:: Records to process ::
(** With firmware: the firmware, the kernel when its file is there, and the
    registers firmware expects. *)
Definition load_kernel (fs : FileSystem) (config : Config) (kernel_path_override : option string) (c : core) : core * option LoadError :=
  let kernel_path := default DEFAULT_KERNEL_PATH kernel_path_override in
  if fs_exists fs kernel_path then
    match load_binary fs kernel_path with
    | inl e => (c, Some e)
    | inr kernel_data => (load_at kernel_data (kernel_addr config) c, None)
    end
  else (c, None).
Definition enter_firmware (fs : FileSystem) (config : Config) (c : core) : core :=
  let c := start_at (opensbi_addr config) c in
  let c := write_reg REG_A0 0 c in
  let c := write_reg REG_A1 (dtb_addr config) c in
  if bool_decide (sbi_path fs = SBI_DYNAMIC_PATH) then
    let info_addr := sub64 (dtb_addr config) 0x200 in
    write_reg REG_A2 info_addr (load_at (info_bytes config) info_addr c)
  else write_reg REG_A2 0 c.
(** Without firmware: an MRET at the start of RAM. *)
Definition enter_trampoline (config : Config) (c : core) : core :=
  let load_addr := add64 (cfg_ram_base (system config)) (cfg_kernel_offset (system config)) in
  let c := load_at (le_bytes 4 MRET) (cfg_ram_base (system config)) c in
  let c := start_at (cfg_ram_base (system config)) c in
  let c := upd_hart (fun h => csr_write h CSR_MEPC load_addr) c in
  let c := write_reg REG_A0 0 c in
  write_reg REG_A1 (dtb_addr config) c.

(** [setup_kernel_load]: the state, and the error that ended it. *)
Definition setup_kernel_load (fs : FileSystem) (config : Config) (dtb_path kernel_path_override : option string) (c : core)
    : core * option LoadError :=
  match (match dtb_path with Some path => load_binary fs path | None => inr (generate_dtb config) end) with
  | inl e => (c, Some e)
  | inr dtb_data =>
      let c := load_at dtb_data (dtb_addr config) c in
      if fs_exists fs (sbi_path fs) then
        match load_binary fs (sbi_path fs) with
        | inl e => (c, Some e)
        | inr sbi_data =>
            let c := load_at sbi_data (opensbi_addr config) c in
            match load_kernel fs config kernel_path_override c with
            | (c, Some e) => (c, Some e)
            | (c, None) => (enter_firmware fs config c, None)
            end
        end
      else (enter_trampoline config c, None)
  end.

(** * ELF images *)

(** What the parser of the [object] crate yields of a file: the entry point,
    the loadable segments with their size in memory and their bytes, unless they
    cannot be read, and the named symbols. *)
Record Segment := { seg_size : Z; seg_address : Z; seg_data : option (list Z) }.
Record ElfFile := { elf_entry : Z; elf_segments : list Segment; elf_symbols : list (string * Z) }.

Record ElfLoadResult := { entry : Z; tohost_addr : option Z }.
Definition zeros (n : Z) : list Z := replicate (Z.to_nat n) 0.
Definition load_segment (bus : Interconnect SocDevice) (segment : Segment) : Interconnect SocDevice :=
  let p_memsz := seg_size segment in
  let paddr := seg_address segment in
  if p_memsz =? 0 then bus
  else match seg_data segment with
       | Some data =>
           let bus := if (length data =? 0)%nat then bus else load_binary_at bus data paddr in
           let p_filesz := Z.of_nat (length data) in
           if p_filesz <? p_memsz then load_binary_at bus (zeros (p_memsz - p_filesz)) (add64 paddr p_filesz) else bus
       | None => if 0 <? p_memsz then load_binary_at bus (zeros p_memsz) paddr else bus
       end.
Definition ELF_MAGIC : list Z := [0x7f; 69; 76; 70].
Definition try_load_elf (parse : list Z -> option ElfFile) (data : list Z) (bus : Interconnect SocDevice)
    : option (ElfLoadResult * Interconnect SocDevice) :=
  if (length data <? 4)%nat || negb (bool_decide (take 4 data = ELF_MAGIC)) then None
  else
    file ← parse data;
    let bus := foldl load_segment bus (elf_segments file) in
    let tohost := snd <$> (snd <$> list_find (fun s => s.1 = "tohost") (elf_symbols file)) in
    Some ({| entry := elf_entry file; tohost_addr := tohost |}, bus).

(** * The constructor of the Python class *)

Inductive BuildError := NotElf | LoadFailed (e : LoadError) | BadPredictor.
Definition boot_elf (r : ElfLoadResult) (c : core) : core :=
  let c := upd_hart (fun h => h <| pc := entry r |>) c in
  match tohost_addr r with
  | Some tohost =>
      let c := upd_hart (fun h => h <| direct_mode := false |> <| privilege := Common.Machine |>) c in
      upd_machine (fun m => m <| htif_range := Some (tohost, add64 tohost 16) |>) c
  | None => c
  end.
Definition boot_kernel (fs : FileSystem) (config : Config) (dtb_path kernel_path : option string) (s : Simulator) : BuildError + Simulator :=
  match kernel_path with
  | Some kpath =>
      match setup_kernel_load fs config dtb_path (Some kpath) (sim_core s) with
      | (c, Some e) => inl (LoadFailed e)
      | (c, None) => inr (sim_on_core (fun _ => upd_hart (fun h => h <| direct_mode := false |>) c) s)
      end
  | None => inr s
  end.
Definition load_elf_data (parse : list Z -> option ElfFile) (elf_data : option (list Z)) (sys : System)
    : BuildError + (option ElfLoadResult * System) :=
  match elf_data with
  | None => inr (None, sys)
  | Some data =>
      match try_load_elf parse data (sys_bus sys) with
      | None => inl NotElf
      | Some (r, b) =>
          let sys := sys <| sys_bus := b |> in
          inr (Some r, match tohost_addr r with Some tohost => add_htif sys tohost | None => sys end)
      end
  end.
(** [Cpu::new] of the bindings; [disk_data] is the content of the disk image. *)
Definition py_cpu_new (fs : FileSystem) (parse : list Z -> option ElfFile) (config : Config) (elf_data : option (list Z))
    (kernel_path dtb_path : option string) (disk_data : option (list Z)) : BuildError + Simulator :=
  match load_elf_data parse elf_data (system_new config disk_data) with
  | inl e => inl e
  | inr (loaded, sys) =>
      match simulator_new sys config with
      | None => inl BadPredictor
      | Some s =>
          let s := match loaded with Some r => sim_on_core (boot_elf r) s | None => s end in
          match boot_kernel fs config dtb_path kernel_path s with
          | inl e => inl e
          | inr s => inr (sim_sync_arch_regs s)
          end
      end
  end.

(** * Loading into RAM *)

Definition ram_byte (b : Interconnect SocDevice) (i : Z) : Z := db_byte (sh_dram (shared b)) i.
(** [n] bytes of RAM at an address. *)
Definition ram_bytes (config : Config) (b : Interconnect SocDevice) (addr : Z) (n : nat) : list Z :=
  (fun k => ram_byte b (addr - cfg_ram_base (system config) + Z.of_nat k)) <$> seq 0 n.

Lemma imap_snoc {A B} (f : nat -> A -> B) (l : list A) (x : A) : imap f (l ++ [x]) = imap f l ++ [f (length l) x].
Proof. rewrite imap_app. cbn. by rewrite Nat.add_0_r. Qed.
Lemma memory_write_list base offset data (sh : Shared) :
  Forall is_byte data -> 0 <= offset -> offset + Z.of_nat (length data) <= db_size (sh_dram sh) -> offset + Z.of_nat (length data) < 2 ^ 64 ->
  let r := write_list (fun o b sh d => dev_write d U8 o b sh) offset data (DMemory base : Device SocDevice, sh) in
  r.1 = DMemory base /\ db_size (sh_dram r.2) = db_size (sh_dram sh) /\
  forall i, db_byte (sh_dram r.2) i =
    if (offset <=? i) && (i <? offset + Z.of_nat (length data)) then data !!! Z.to_nat (i - offset) else db_byte (sh_dram sh) i.
Proof.
  intros Hb Ho Hs Hw. unfold write_list. induction data as [|x data IH] using rev_ind.
  - cbn. split_and!; [done..|]. intros i. case_bool; [|done]. to_prop. lia.
  - rewrite length_app in *. cbn [length] in *. apply Forall_app in Hb as [Hb Hx]. rewrite Forall_singleton in Hx.
    rewrite imap_snoc, foldl_app. cbn [foldl]. destruct (foldl _ _ (imap pair data)) as [d sh'] eqn:E.
    destruct (IH Hb ltac:(lia) ltac:(lia)) as (H1 & H2 & H3). cbn [fst snd] in *. subst d. cbn [dev_write].
    unfold dram_write. cbn [size_bytes]. unfold add64. rewrite wrap_small by (unfold in_width; lia).
    rewrite (proj2 (Z.leb_le _ _)) by (rewrite H2; lia). cbn [fst snd]. split_and!; [done|exact H2|].
    intros i. change (sh_dram (sh' <| sh_dram := ?v |>)) with v. rewrite db_byte_poke. unfold store_mem.
    destruct (decide (i = offset + Z.of_nat (length data))) as [->|Hne].
    + rewrite (proj2 (Z.leb_le _ _)), !(proj2 (Z.ltb_lt _ _)), (proj2 (Z.leb_le _ _)) by lia. cbn [andb].
      rewrite Z.sub_diag, Z.shiftr_0_r, Z.mod_small by exact Hx.
      rewrite lookup_total_app_r by lia. by replace (Z.to_nat _ - length data)%nat with 0%nat by lia.
    + rewrite H3. destruct (Z.leb_spec offset i), (Z.ltb_spec i (offset + Z.of_nat (length data))),
        (Z.ltb_spec i (offset + Z.of_nat (length data + 1))), (Z.leb_spec (offset + Z.of_nat (length data)) i),
        (Z.ltb_spec i (offset + Z.of_nat (length data) + Z.of_nat 1)); cbn [andb]; try lia; try done.
      by rewrite lookup_total_app_l by lia.
Qed.

Section Ram.
Context (config : Config) (disk_data : option (list Z)).
Context (Hok : map_ok config) (Hhtif : htif_map config = []).
Local Abbreviation base := (cfg_ram_base (system config)).
Local Abbreviation size := (cfg_ram_size (memory config)).

(** The bus is that of the system, after some operations. *)
Definition system_bus (b : Interconnect SocDevice) : Prop :=
  exists ops, b = foldl bus_exec (sys_bus (system_new config disk_data)) ops.
Lemma load_system_bus b data addr : system_bus b -> system_bus (load_binary_at b data addr).
Proof. intros [ops ->]. exists (ops ++ [BLoad data addr]). by rewrite foldl_app. Qed.
Lemma ram_width : 0 <= base /\ 0 <= size /\ base + size < 2 ^ 64.
Proof using Hok. destruct Hok as [_ Hf]. apply Forall_app in Hf as [Hf _]. by apply Forall_cons in Hf as [H _]. Qed.
Definition csr_fields : list (string * ((Csrs -> Z) * (Z -> Csrs -> Csrs))) :=
  [("mstatus", (mstatus, fun v c => c <| mstatus := v |>)); ("misa", (misa, fun v c => c <| misa := v |>));
   ("medeleg", (medeleg, fun v c => c <| medeleg := v |>)); ("mideleg", (mideleg, fun v c => c <| mideleg := v |>));
   ("mie", (mie, fun v c => c <| mie := v |>)); ("mtvec", (mtvec, fun v c => c <| mtvec := v |>));
   ("mscratch", (mscratch, fun v c => c <| mscratch := v |>)); ("mepc", (mepc, fun v c => c <| mepc := v |>));
   ("mcause", (mcause, fun v c => c <| mcause := v |>)); ("mtval", (mtval, fun v c => c <| mtval := v |>));
   ("mip", (mip, fun v c => c <| mip := v |>)); ("sstatus", (sstatus, fun v c => c <| sstatus := v |>));
   ("sie", (sie, fun v c => c <| sie := v |>)); ("stvec", (stvec, fun v c => c <| stvec := v |>));
   ("sscratch", (sscratch, fun v c => c <| sscratch := v |>)); ("sepc", (sepc, fun v c => c <| sepc := v |>));
   ("scause", (scause, fun v c => c <| scause := v |>)); ("stval", (stval, fun v c => c <| stval := v |>));
   ("sip", (sip, fun v c => c <| sip := v |>)); ("satp", (satp, fun v c => c <| satp := v |>));
   ("cycle", (cycle, fun v c => c <| cycle := v |>)); ("time", (time, fun v c => c <| time := v |>));
   ("instret", (instret, fun v c => c <| instret := v |>)); ("mcycle", (mcycle, fun v c => c <| mcycle := v |>));
   ("minstret", (minstret, fun v c => c <| minstret := v |>)); ("stimecmp", (stimecmp, fun v c => c <| stimecmp := v |>));
   ("fflags", (fflags, fun v c => c <| fflags := v |>)); ("frm", (frm, fun v c => c <| frm := v |>));
   ("mcounteren", (mcounteren, fun v c => c <| mcounteren := v |>));
   ("scounteren", (scounteren, fun v c => c <| scounteren := v |>))]%string.
End Order.

Lemma In_uniq_sort le l y : In y (uniq (sort le l)) <-> In y l.
Proof. now rewrite In_uniq, In_sort. Qed.

End SortFacts.

(** ** The byte order of the C locale is a collation *)

Module ByteOrder.

Lemma leb_trans (x y z : string) :
  String.leb x y = true -> String.leb y z = true -> String.leb x z = true.
Proof.
  unfold String.leb. revert y z.
  induction x as [|a x IH]; intros [|b y] [|c z]; simpl; try easy.
  unfold Ascii.compare.
  destruct (N.compare_spec (N_of_ascii a) (N_of_ascii b)) as [Hab|Hab|Hab];
    destruct (N.compare_spec (N_of_ascii b) (N_of_ascii c)) as [Hbc|Hbc|Hbc];
    destruct (N.compare_spec (N_of_ascii a) (N_of_ascii c)) as [Hac|Hac|Hac];
    try easy; try lia.
  apply IH.
Qed.

Lemma leb_total_order : total_order String.leb.
Proof.
  constructor.
  - exact String.leb_total.
  - exact leb_trans.
  - exact String.leb_antisym.
Qed.

End ByteOrder.

(** ** Facts about the derivation of test-file names *)

Module DeriveFacts.
Import Text TextFacts.
#[local] Open Scope string_scope.

(** A line that already names a test file is mapped to itself. *)
Lemma to_test_name_test (p : string) :
  to_test_name (p ++ "_test.py") = p ++ "_test.py".
Proof.
  unfold to_test_name.
  change (p ++ "_test.py") with (p ++ ("_test" ++ ".py")) at 1.
  rewrite <- append_assoc, sed_suffix_app, append_assoc.
  change ("_test" ++ "_test.py") with "_test_test.py".
  apply sed_suffix_app.
Qed.

(** Any other python file gets [_test] put before its suffix. *)
Lemma to_test_name_prod (stem : string) :
  has_suffix "_test" stem = false ->
  to_test_name (stem ++ ".py") = stem ++ "_test.py".
Proof.
  intros H. unfold to_test_name. rewrite sed_suffix_app.
  apply sed_suffix_id.
  destruct (has_suffix "_test_test.py" (stem ++ "_test.py")) eqn:E; [|reflexivity].
  apply has_suffix_iff in E as [p Hp].
  change "_test_test.py" with ("_test" ++ "_test.py") in Hp.
  rewrite <- append_assoc in Hp. apply append_inv_tail in Hp. subst stem.
  now rewrite has_suffix_app in H.
Qed.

:: Exercise directions ::
Give back the records above exactly, limited to the lines between the one holding "(** The bus" and the one holding "stimecmp := v |>));", inclusive.

:: Answer space ::
(** The bus is that of the system, after some operations. *)
Definition system_bus (b : Interconnect SocDevice) : Prop :=
  exists ops, b = foldl bus_exec (sys_bus (system_new config disk_data)) ops.
Lemma load_system_bus b data addr : system_bus b -> system_bus (load_binary_at b data addr).
Proof. intros [ops ->]. exists (ops ++ [BLoad data addr]). by rewrite foldl_app. Qed.
Lemma ram_width : 0 <= base /\ 0 <= size /\ base + size < 2 ^ 64.
Proof using Hok. destruct Hok as [_ Hf]. apply Forall_app in Hf as [Hf _]. by apply Forall_cons in Hf as [H _]. Qed.
Definition csr_fields : list (string * ((Csrs -> Z) * (Z -> Csrs -> Csrs))) :=
  [("mstatus", (mstatus, fun v c => c <| mstatus := v |>)); ("misa", (misa, fun v c => c <| misa := v |>));
   ("medeleg", (medeleg, fun v c => c <| medeleg := v |>)); ("mideleg", (mideleg, fun v c => c <| mideleg := v |>));
   ("mie", (mie, fun v c => c <| mie := v |>)); ("mtvec", (mtvec, fun v c => c <| mtvec := v |>));
   ("mscratch", (mscratch, fun v c => c <| mscratch := v |>)); ("mepc", (mepc, fun v c => c <| mepc := v |>));
   ("mcause", (mcause, fun v c => c <| mcause := v |>)); ("mtval", (mtval, fun v c => c <| mtval := v |>));
   ("mip", (mip, fun v c => c <| mip := v |>)); ("sstatus", (sstatus, fun v c => c <| sstatus := v |>));
   ("sie", (sie, fun v c => c <| sie := v |>)); ("stvec", (stvec, fun v c => c <| stvec := v |>));
   ("sscratch", (sscratch, fun v c => c <| sscratch := v |>)); ("sepc", (sepc, fun v c => c <| sepc := v |>));
   ("scause", (scause, fun v c => c <| scause := v |>)); ("stval", (stval, fun v c => c <| stval := v |>));
   ("sip", (sip, fun v c => c <| sip := v |>)); ("satp", (satp, fun v c => c <| satp := v |>));
   ("cycle", (cycle, fun v c => c <| cycle := v |>)); ("time", (time, fun v c => c <| time := v |>));
   ("instret", (instret, fun v c => c <| instret := v |>)); ("mcycle", (mcycle, fun v c => c <| mcycle := v |>));
   ("minstret", (minstret, fun v c => c <| minstret := v |>)); ("stimecmp", (stimecmp, fun v c => c <| stimecmp := v |>));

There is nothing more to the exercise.